Yapılacak referandum seçim kampanyaları için her bir siyasi
partinin üyeleri ya da STK üyeleri halka
“tercih nedenlerini” anlatabilmek
için çalışıyorlar.
Bu görüntüler olması gereken ve çalışma yapılması gereken
zamanlar olarak karşımıza çıkıyor. Bundan doğal bir süreç yok şu
anda.
Her kesim kendi inandığı şekilde davasını anlatmaya ve devamında
referandum sonucu için taraftar toplamaya çalışıyor-çalışmalı
da.
Bu çalışmalar esnasında bazen gurur verici, bazen üzücü
enstantaneler yaşanmış olsa da ahlak dışı çirkin görüntülerde
milletin zihnine nakşedilmiş oluyor.
“Yedi
sülalenizi
denize
dökeriz!”,
“hayır
çıkarsa düşmanı
denize dökmüş
kadar
sevineceğiz!”,
“afişimizi
keseni hemen
oraya
asın!”
şeklinde milletimizin zihninde yer eden ahlaka mugayir, tehditkar
çığırtkanlıklara bir yenisi daha eklendi maalesef.

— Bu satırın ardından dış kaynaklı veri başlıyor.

(** * Dependency Graph Engine: a shallow embedding of
      [dependency_analyzer/topo_sort.py] and
      [dependency_analyzer/filter_components_by_cis.py].

    Conventions of the embedding.
    - A component identifier is a [string]; Python compares [str] values by
      code point, which on UTF-8 encoded text is the byte-wise lexicographic
      order of [String.compare].
    - A Python [dict] is an association list in insertion order (the order in
      which [for k in d] iterates), with distinct keys.
    - A Python [set] of identifiers is a duplicate-free list; the order of the
      list is the order in which the set happens to be iterated.  Every
      statement below is proved for all such orders.  Where the program
      itself builds a set with [set(...)] and then iterates it, the order
      depends on the hashes of the strings: it is given by a parameter
      [set_order], of which only [set_iteration] is assumed.
    - Recursion depth is taken to be unbounded (the interpreter's recursion
      limit is not part of the model); recursive procedures carry fuel and
      are proved to return with the fuel they are given. *)

From Stdlib Require Import List String Ascii Bool Arith ZArith Lia.
From Stdlib Require Import Permutation Sorted.
From Stdlib Require Import Floats Uint63 QArith Qabs Qcanon DecimalString.
Import ListNotations.
Close Scope Q_scope.
Close Scope Qc_scope.
Close Scope float_scope.
Close Scope uint63_scope.
Local Open Scope string_scope.
Local Open Scope list_scope.

Set Implicit Arguments.

(** ** Python containers *)

Definition node := string.

Section Dict.
Variable V : Type.

Definition dict := list (string * V).

(** [d.get(k)] *)
Fixpoint dict_get (d : dict) (k : string) : option V :=
  match d with
  | [] => None
  | (k', v) :: r => if String.eqb k' k then Some v else dict_get r k
  end.

(** [k in d] *)
Definition dict_mem (d : dict) (k : string) : bool :=
  match dict_get d k with Some _ => true | None => false end.

(** [d[k] = v]: an existing key keeps its position, a new key goes last. *)
Fixpoint dict_set (d : dict) (k : string) (v : V) : dict :=
  match d with
  | [] => [(k, v)]
  | (k', v') :: r =>
      if String.eqb k' k then (k', v) :: r else (k', v') :: dict_set r k v
  end.

(** [list(d.keys())] *)
Definition dict_keys (d : dict) : list string := map fst d.
End Dict.

Arguments dict_get {V} d k.
Arguments dict_mem {V} d k.
Arguments dict_set {V} d k v.
Arguments dict_keys {V} d.

(** [x in s] *)
Definition set_mem (x : string) (s : list string) : bool :=
  existsb (String.eqb x) s.

(** [s.add(x)] *)
Definition set_add (x : string) (s : list string) : list string :=
  if set_mem x s then s else s ++ [x].

(** [s.remove(x)] for [x in s] *)
Definition set_remove (x : string) (s : list string) : list string :=
  filter (fun y => negb (String.eqb x y)) s.

(** [set(xs)] *)
Definition set_of (xs : list string) : list string :=
  fold_left (fun s x => set_add x s) xs [].

(** [sorted(xs)] on strings: the ascending arrangement of [xs]. *)
Fixpoint insert_sorted (x : string) (l : list string) : list string :=
  match l with
  | [] => [x]
  | y :: r => if String.leb x y then x :: l else y :: insert_sorted x r
  end.

Definition sorted (xs : list string) : list string :=
  fold_right insert_sorted [] xs.

(** ** The graph model *)

(** [Dict[str, Set[str]]]: node -> the set of nodes it depends on. *)
Definition graph := dict (list node).

(** [graph.get(node, set())] *)
Definition succs (g : graph) (n : node) : list node :=
  match dict_get g n with Some ds => ds | None => [] end.

(** [{node: set(deps) for node, deps in graph.items()}] *)
Definition copy_graph (g : graph) : graph :=
  fold_left (fun d (it : node * list node) => dict_set d (fst it) (set_of (snd it))) g [].

(** The inner loop of [_normalize_graph]:
    [for dep in deps: if dep not in normalized: normalized[dep] = set()]. *)
Definition add_missing (normalized : graph) (deps : list node) : graph :=
  fold_left (fun d dep => if dict_mem d dep then d else dict_set d dep [])
            deps normalized.

(** [_normalize_graph]: the loop runs over the snapshot
    [list(normalized.items())] taken before any key is added. *)
Definition _normalize_graph (g : graph) : graph :=
  let normalized := copy_graph g in
  fold_left (fun d (it : node * list node) => add_missing d (snd it))
            normalized normalized.

(** Every dependency target is a key. *)
Definition closed (g : graph) : Prop :=
  forall k ds d, In (k, ds) g -> In d ds -> In d (dict_keys g).

(** The list really is a dict of sets. *)
Definition wf_graph (g : graph) : Prop :=
  NoDup (dict_keys g) /\ forall k ds, In (k, ds) g -> NoDup ds.

(** The order that [sorted] and the heap use on strings. *)
Definition str_le (a b : string) : Prop := String.leb a b = true.

(** ** Failure: a Python exception, or fuel exhausted *)

Definition bind {A B : Type} (m : option A) (k : A -> option B) : option B :=
  match m with Some a => k a | None => None end.

Notation "x <- m ;; k" := (bind m (fun x => k))
  (at level 61, m at next level, right associativity).

(** ** Cycle detection: Tarjan's procedure *)

(** The closure variables of [detect_cycles].  [stack] is a Python list
    used with [append]/[pop]; here its top is the head of the list. *)
Record tarjan : Type := mkTarjan {
  index_counter : nat;
  index : dict nat;
  lowlink : dict nat;
  onstack : list node;
  stack : list node;
  result : list (list node)
}.

Definition tarjan_init : tarjan := mkTarjan 0 [] [] [] [] [].

(** The first five statements of [strongconnect]. *)
Definition enter (n : node) (st : tarjan) : tarjan :=
  mkTarjan (S (index_counter st))
           (dict_set (index st) n (index_counter st))
           (dict_set (lowlink st) n (index_counter st))
           (set_add n (onstack st))
           (n :: stack st)
           (result st).

Definition set_lowlink (st : tarjan) (n : node) (v : nat) : tarjan :=
  mkTarjan (index_counter st) (index st) (dict_set (lowlink st) n v)
           (onstack st) (stack st) (result st).

(** [for successor in graph.get(node, set()): ...], with the recursive call
    abstracted as [rec]. *)
Fixpoint for_successors (rec : node -> tarjan -> option tarjan)
    (n : node) (ws : list node) (st : tarjan) : option tarjan :=
  match ws with
  | [] => Some st
  | w :: rest =>
      if negb (dict_mem (index st) w) then
        st1 <- rec w st ;;
        a <- dict_get (lowlink st1) n ;;
        b <- dict_get (lowlink st1) w ;;
        for_successors rec n rest (set_lowlink st1 n (Nat.min a b))
      else if set_mem w (onstack st) then
        a <- dict_get (lowlink st) n ;;
        b <- dict_get (index st) w ;;
        for_successors rec n rest (set_lowlink st n (Nat.min a b))
      else for_successors rec n rest st
  end.

(** [while True: successor = stack.pop(); onstack.remove(successor);
    scc.append(successor); if successor == node: break].
    Returns the component, the remaining stack and the remaining on-stack
    set. *)
Fixpoint pop_scc (n : node) (stk ons scc : list node)
    : option (list node * list node * list node) :=
  match stk with
  | [] => None
  | s :: rest =>
      if set_mem s ons then
        if String.eqb s n then Some (scc ++ [s], rest, set_remove s ons)
        else pop_scc n rest (set_remove s ons) (scc ++ [s])
      else None
  end.

(** The report decision on a popped component. *)
Definition report (g : graph) (scc : list node) (res : list (list node))
    : list (list node) :=
  match scc with
  | [] => res
  | [only] => if set_mem only (succs g only) then res ++ [scc] else res
  | _ => res ++ [scc]
  end.

(** The tail of [strongconnect]: root test, pop and report. *)
Definition finish (g : graph) (n : node) (st : tarjan) : option tarjan :=
  l <- dict_get (lowlink st) n ;;
  i <- dict_get (index st) n ;;
  if Nat.eqb l i then
    p <- pop_scc n (stack st) (onstack st) [] ;;
    let '(scc, stk, ons) := p in
    Some (mkTarjan (index_counter st) (index st) (lowlink st) ons stk
                   (report g scc (result st)))
  else Some st.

Gene aynı partinin bir üyesi tarafından bu sefer tehdit
mimikleri ve beden dili ile
“defol
git,
sarı
it!” diye küfür
kokan çığırtkanlığın ve ahlak dışılığın fotoğrafı yansımış
oldu.
Bu siyasi
parti için
“halkla
barışıyor” diye
yazıp
çiziyorlar, ne
var ki her
geçen gün biraz
daha halktan
kopuyor maalesef…
Halk ile barışık yaşamak sadece küçük alanlar ve mekanlarda
seçim öncesi yapılan propagandalar esnasında sahte ve yapmacık
tavırlar ile olmaz.
Gerçekten CHP halk ile barışık bir şekilde siyasetini
yapmalıdır. Zira kendi ismi içerisinde var olan
“Halk”
kavramından çok uzak bir şekilde siyaset yapıyorlar.

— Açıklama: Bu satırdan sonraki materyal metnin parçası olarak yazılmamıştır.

Lemma X18_synthesized_scope_witness :
  sent (getBearerToken emptyTokenNet (realmChallenge "https://ghcr.io/token")
          "owner/repo" {| client := NewRegistryClient 10; sent := [] |}).2
  = [GETreq ("https://ghcr.io/token" +:+ "?scope=repository:" +:+ "owner/repo" +:+ ":pull")].
Proof.
  apply (X18_synthesized_scope emptyTokenNet "https://ghcr.io/token" "owner/repo"
           {| client := NewRegistryClient 10; sent := [] |});
    try (by intros log req resp [= <-]);
    try (repeat split; reflexivity); reflexivity.
Defined.

(** X19 (getBearerToken): the scheme test.  A challenge is refused as an
    unsupported auth type exactly when it does not begin with the word
    Bearer and a space; with an empty cache the call then returns that error
    naming the first field of the challenge, with nothing sent and no state
    changed. *)
Theorem X19_scheme_must_be_bearer (net : Network) (authHeader repository : string)
    (st : State) :
  token (client st) = "" ->
  (strings.HasPrefix authHeader "Bearer " = false <->
   exists p0, parseChallenge authHeader = Err (ErrUnsupportedAuthType p0)) /\
  (strings.HasPrefix authHeader "Bearer " = false ->
   getBearerToken net authHeader repository st
   = (Err (ErrUnsupportedAuthType (hd "" (strings.Split authHeader " "))), st)).
Proof.
  intros Ht.
  assert (Hno : strings.HasPrefix authHeader "Bearer " = false ->
                parseChallenge authHeader
                = Err (ErrUnsupportedAuthType (hd "" (strings.Split authHeader " ")))).
  { intros Hp. unfold parseChallenge.
    destruct (strings.Split authHeader " ") as [|p0 [|p1 t]] eqn:E; [done|done|].
    cbv zeta. destruct (String.eqb_spec p0 "Bearer") as [->|_]; [|done].
    apply Split_two in E as [b ->].
    pose proof (HasPrefix_app "Bearer " b) as Hq.
    change ("Bearer " +:+ b) with ("Bearer" +:+ String " " b) in Hq. congruence. }
  assert (Hyes : strings.HasPrefix authHeader "Bearer " = true ->
                 forall p0, parseChallenge authHeader <> Err (ErrUnsupportedAuthType p0)).
  { intros Hp p0. apply HasPrefix_split in Hp as [b ->]. unfold parseChallenge.
    assert (E : "Bearer " +:+ b = "Bearer" +:+ String " " b) by reflexivity.
    rewrite E, Split_cut by reflexivity.
    pose proof (Split_nonempty b " ").
    destruct (strings.Split b " ") as [|p1 t]; [done|]. cbv zeta.
    change (negb ("Bearer" =? "Bearer")%string) with false. cbv iota.
    by destruct (_ !! "realm"). }
  split; [split|].
  - intros Hp. rewrite (Hno Hp). by eexists.
  - intros [p0 Hp]. destruct (strings.HasPrefix authHeader "Bearer ") eqn:Hb; [|done].
    by destruct (Hyes eq_refl p0).
  - intros Hp. unfold getBearerToken. by rewrite Ht, (Hno Hp).
Qed.

Lemma X19_scheme_must_be_bearer_witness :
  getBearerToken emptyTokenNet "Basic realm=registry" "library/nginx"
    {| client := NewRegistryClient 10; sent := [] |}
  = (Err (ErrUnsupportedAuthType "Basic"), {| client := NewRegistryClient 10; sent := [] |}).
Proof.
  apply (X19_scheme_must_be_bearer emptyTokenNet "Basic realm=registry" "library/nginx"
           {| client := NewRegistryClient 10; sent := [] |}); reflexivity.
Defined.

(** ** The next page URL *)

Lemma HasPrefix_long x y p :
  (String.length p <= String.length x)%nat ->
  strings.HasPrefix (x +:+ y) p = strings.HasPrefix x p.
Proof.
  revert x. induction p as [|c p IH]; intros x Hl; [by rewrite !HasPrefix_empty|].
  destruct x as [|d x]; [cbn in Hl; lia|].
  rewrite app_cons. cbn [strings.HasPrefix]. destruct (Ascii.eqb d c); [|done].
  apply IH. cbn in Hl. lia.
Qed.

Lemma Contains_tail c s sub :
  strings.Contains (String c s) sub = false -> strings.Contains s sub = false.
Proof.
  unfold strings.Contains. rewrite (Index_unfold (String c s)).
  destruct (strings.HasPrefix _ sub); [done|].
  pose proof (Index_ge_m1 s sub).
  destruct (Z.ltb_spec (strings.Index s sub) 0); lia.
Qed.

Lemma Contains_head s sub :
  strings.Contains s sub = false -> strings.HasPrefix s sub = false.
Proof.
  unfold strings.Contains. rewrite (Index_unfold s).
  by destruct (strings.HasPrefix s sub).
Qed.

Lemma length_app_ge a b : (String.length b <= String.length (a +:+ b))%nat.
Proof.
  induction a as [|c a IH]; [by rewrite app_nil|].
  rewrite app_cons. cbn [String.length]. lia.
Qed.

(** The first "/v2/" of a URL is the one after a base that has none, not
    even with the "/v2" that follows it. *)
Lemma Index_v2 base rest :
  strings.Contains (base +:+ "/v2") "/v2/" = false ->
  strings.Index (base +:+ "/v2/" +:+ rest) "/v2/" = Z.of_nat (String.length base).
Proof.
  induction base as [|c base IH]; intros Hb.
  - rewrite app_nil, Index_unfold, HasPrefix_app. reflexivity.
  - rewrite app_cons, Index_unfold.
    assert (Hp : strings.HasPrefix (String c (base +:+ "/v2/" +:+ rest)) "/v2/" = false).
    { assert (E : String c (base +:+ "/v2/" +:+ rest)
                  = String c (base +:+ "/v2") +:+ ("/" +:+ rest)).
      { rewrite (app_cons c (base +:+ "/v2")). f_equal. rewrite append_assoc.
        reflexivity. }
      rewrite E, HasPrefix_long.
      - apply Contains_head. by rewrite <- app_cons.
      - pose proof (length_app_ge base "/v2") as Hl. cbn [String.length] in *. lia. }
    rewrite Hp. rewrite app_cons in Hb. apply Contains_tail in Hb.
    rewrite (IH Hb). cbn [String.length].
    destruct (Z.ltb_spec (Z.of_nat (String.length base)) 0); lia.
Qed.

Lemma takeBytes_app a b : takeBytes (String.length a) (a +:+ b) = a.
Proof.
  induction a as [|c a IH]; [by destruct b|].
  rewrite app_cons. cbn [String.length takeBytes]. by rewrite IH.
Qed.

(** A slash-free host other than v2 gives a base without "/v2/". *)
Lemma host_no_v2 host :
  strings.Contains host "/" = false ->
  strings.Contains (host +:+ "/v2") "/v2/" = false.
Proof.
  induction host as [|c host IH]; [reflexivity|].
  rewrite Contains_cons. intros [Hc Hh]%orb_false_iff.
  unfold strings.Contains in *. rewrite app_cons, Index_unfold.
  cbn [strings.HasPrefix]. rewrite Hc.
  specialize (IH Hh). pose proof (Index_ge_m1 (host +:+ "/v2") "/v2/").
  destruct (Z.ltb_spec (strings.Index (host +:+ "/v2") "/v2/") 0); [done|].
  destruct (Z.leb_spec 0 (strings.Index (host +:+ "/v2") "/v2/")); [done|lia].
Qed.

Lemma https_no_v2 host :
  strings.Contains host "/" = false -> host <> "v2" ->
  strings.Contains (("https://" +:+ host) +:+ "/v2") "/v2/" = false.
Proof.
  intros Hh Hne. pose proof (host_no_v2 host Hh) as Ht.
  assert (Hp : strings.HasPrefix (host +:+ "/v2") "v2/" = false).
  { destruct host as [|a [|b [|c host]]]; [reflexivity| | |].
    - rewrite app_cons, app_nil. cbn [strings.HasPrefix].
      destruct (Ascii.eqb a "v"); reflexivity.
    - rewrite !app_cons, app_nil. cbn [strings.HasPrefix].
      destruct (Ascii.eqb_spec a "v") as [->|_]; [|done].
      destruct (Ascii.eqb_spec b "2") as [->|_]; [|done]. by destruct Hne.
    - rewrite !app_cons. cbn [strings.HasPrefix].
      rewrite !Contains_cons in Hh.
      apply orb_false_iff in Hh as [_ Hh]. apply orb_false_iff in Hh as [_ Hh].
      apply orb_false_iff in Hh as [Hc _]. rewrite Hc.
      destruct (Ascii.eqb a "v"); [|done]. by destruct (Ascii.eqb b "2"). }
  unfold strings.Contains in *.
  pose proof (Index_ge_m1 (host +:+ "/v2") "/v2/").
  assert (Hi : strings.Index (host +:+ "/v2") "/v2/" = -1).
  { destruct (Z.leb_spec 0 (strings.Index (host +:+ "/v2") "/v2/")); [done|lia]. }
  rewrite append_assoc. rewrite !app_cons, app_nil.
  do 7 (rewrite Index_unfold; cbn [strings.HasPrefix Ascii.eqb Bool.eqb]).
  rewrite Index_unfold. cbn [strings.HasPrefix]. change (Ascii.eqb "/" "/") with true.
  cbv iota. rewrite Hp, Hi. reflexivity.
Qed.

Lemma nextPageURL_base base rest resp :
  strings.Contains (base +:+ "/v2") "/v2/" = false ->
  parseLinkHeader (Header_Get (Header resp) "Link") <> "" ->
  nextPageURL (base +:+ "/v2/" +:+ rest) resp
  = base +:+ parseLinkHeader (Header_Get (Header resp) "Link").
Proof.
  intros Hb Hn. unfold nextPageURL.
  destruct (String.eqb_spec (Header_Get (Header resp) "Link") "") as [E|_].
  { rewrite E in Hn. by destruct Hn. }
  cbn [negb].
  destruct (String.eqb_spec (parseLinkHeader (Header_Get (Header resp) "Link")) "")
    as [E|_]; [contradiction|].
  cbn [negb]. cbv zeta. rewrite (Index_v2 _ _ Hb).
  destruct (Z.leb_spec 0 (Z.of_nat (String.length base))); [|lia].
  by rewrite Nat2Z.id, takeBytes_app.
Qed.

(** The base URL of a reference whose host is not v2 has no "/v2/", not even
    with the "/v2" that follows it. *)
Lemma registryURL_no_v2 image :
  strings.HasPrefix image "v2/" = false ->
  strings.Contains (registryURL (parseImageReference image) +:+ "/v2") "/v2/" = false.
Proof.
  intros Hv. unfold parseImageReference.
  destruct (SplitN2_cases image slash) as [[_ ->]|(host & path & -> & Hh & ->)];
    [reflexivity|].
  cbv zeta. destruct (String.eqb host "docker.io"); [reflexivity|].
  destruct (String.eqb_spec host "ghcr.io") as [->|_]; [reflexivity|].
  destruct (String.eqb_spec host "quay.io") as [->|_]; [reflexivity|].
  unfold registryURL. cbn [fst]. apply https_no_v2; [exact Hh|].
  intros ->. pose proof (HasPrefix_app "v2/" path) as Hq.
  change ("v2/" +:+ path) with ("v2" +:+ String slash path) in Hq. congruence.
Qed.

(** X20 (fetchTagsPage): the next page URL is the link's path put after the
    base of the request URL.  For a request URL base/v2/..., whose base has
    no "/v2/" of its own (not even with the "/v2" that follows it), a link
    header that names a next path gives base followed by that path. *)
Theorem X20_next_url_on_base (base rest : string) (resp : Response) :
  strings.Contains (base +:+ "/v2") "/v2/" = false ->
  parseLinkHeader (Header_Get (Header resp) "Link") <> "" ->
  nextPageURL (base +:+ "/v2/" +:+ rest) resp
  = base +:+ parseLinkHeader (Header_Get (Header resp) "Link").
Proof. apply nextPageURL_base. Qed.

Barışıyoruz dedikleri halka küfür etmek, tehdit etmek, sövmek ya
da faşizan bir şekilde aşağılamak ismi ile müsemma olarak siyaset
yapmanın çok ötesinde…
Gazi Mustafa Kemal’in kurduğu “Cumhuriyet” ve devamında yanına
“Halk” eklenerek kurulan partinin hem Cumhuriyet ilkelerinden hem
de Halk’tan kopuk olmaları doğal olarak karşılanabilir mi?

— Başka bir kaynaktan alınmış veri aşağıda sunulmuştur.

(** An all-zero frame of [n] samples, and a loud one. *)
Definition silence (n : nat) : list Z := replicate n 0.
Definition tone (n : nat) : list Z := replicate n 20000.

(** A state to run examples in: object 1 holds a detector at 16 kHz, mode 2,
    in the middle of speech; object 2 was never opened; one more address
    can be allocated. *)
Definition busy : RefVad.inst :=
  {| RefVad.rate := 16000; RefVad.mode := 2; RefVad.hang := SPEECH |}.

Definition example_world (L : FvadLib) (i : Inst L) : world L :=
  {| fields := {[ 1%positive := 4096 ]};
     heap := {[ 4096 := i ]};
     supply := [8192] |}.

(** The same state after object 1 has been closed. *)
Definition example_closed (L : FvadLib) : world L :=
  {| fields := {[ 1%positive := nullptr ]};
     heap := ∅;
     supply := [8192] |}.

(** The object a native call is made on. *)
Definition call_object (c : native_call) : jobject :=
  match c with
  | CallOpen o _ _ | CallClose o | CallIsOpen o | CallIsSpeech o _ => o
  end.

(** An instance nothing leads to any more: no object holds its address and
    the allocator will not hand it out. *)
Definition orphan {L : FvadLib} (w : world L) (p : ptr) : Prop :=
  p ≠ nullptr ∧ (∀ o, handle w o ≠ p) ∧ p ∉ supply w.

(** Two samples with the same low 16 bits. *)
Definition same_low16 (x y : Z) : Prop := x mod 65536 = y mod 65536.

(** ** The array argument of [nativeIsSpeech] *)

(** A reference to a Java [int] array ([jintArray]): null, or an array. *)
Definition jintArray := option positive.

(** What [nativeIsSpeech] uses of the virtual machine and of the C++ heap
    besides the detector.  [arrays] holds the live Java [int] arrays.
    [held] lists the arrays whose elements were handed out by
    [GetIntArrayElements] and not given back by [ReleaseIntArrayElements].
    [elements_ok] tells for each coming [GetIntArrayElements] whether the
    machine provides the elements; it returns null when it does not.
    [scratch_live] counts the arrays made by [new[]] and not deleted yet,
    and [scratch_ok] tells for each coming [new[]] whether it succeeds. *)
Record jni : Type := {
  arrays : gmap positive (list Z);
  held : list positive;
  elements_ok : list bool;
  scratch_live : nat;
  scratch_ok : list bool
}.

(** [GetArrayLength]: defined on a reference to a live array only. *)
Definition GetArrayLength (a : jintArray) (j : jni) : option nat :=
  match a with
  | None => None
  | Some r => length <$> arrays j !! r
  end.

Zira bu kadar kopuk hareket etmek hem parti sevdalılarına hem de
etrafındaki sair insanlara zarar veriyor!
Halkla barışabilmesi
için
CHP’nin
önce geçmişiyle
yüzleşerek iç hesaplaşmayı yaşaması
ve hesaplaşma neticesinde bunu ispat
etmesi gerekiyor…
Ama tam aksine gütmeye çalıştıkları siyaset gaf, nutuk,
sövmelerle, kınamalarla, lânetlemelerle sürüyor..
Düşünsenize yeniden bu zihniyetin başımıza iktidar oluşunu!
Allah muhafaza zulmün çukurlarında ufalarlar
halkı!
Sonra da diyorlar ki CHP neden bu ülkede iktidar olamıyor.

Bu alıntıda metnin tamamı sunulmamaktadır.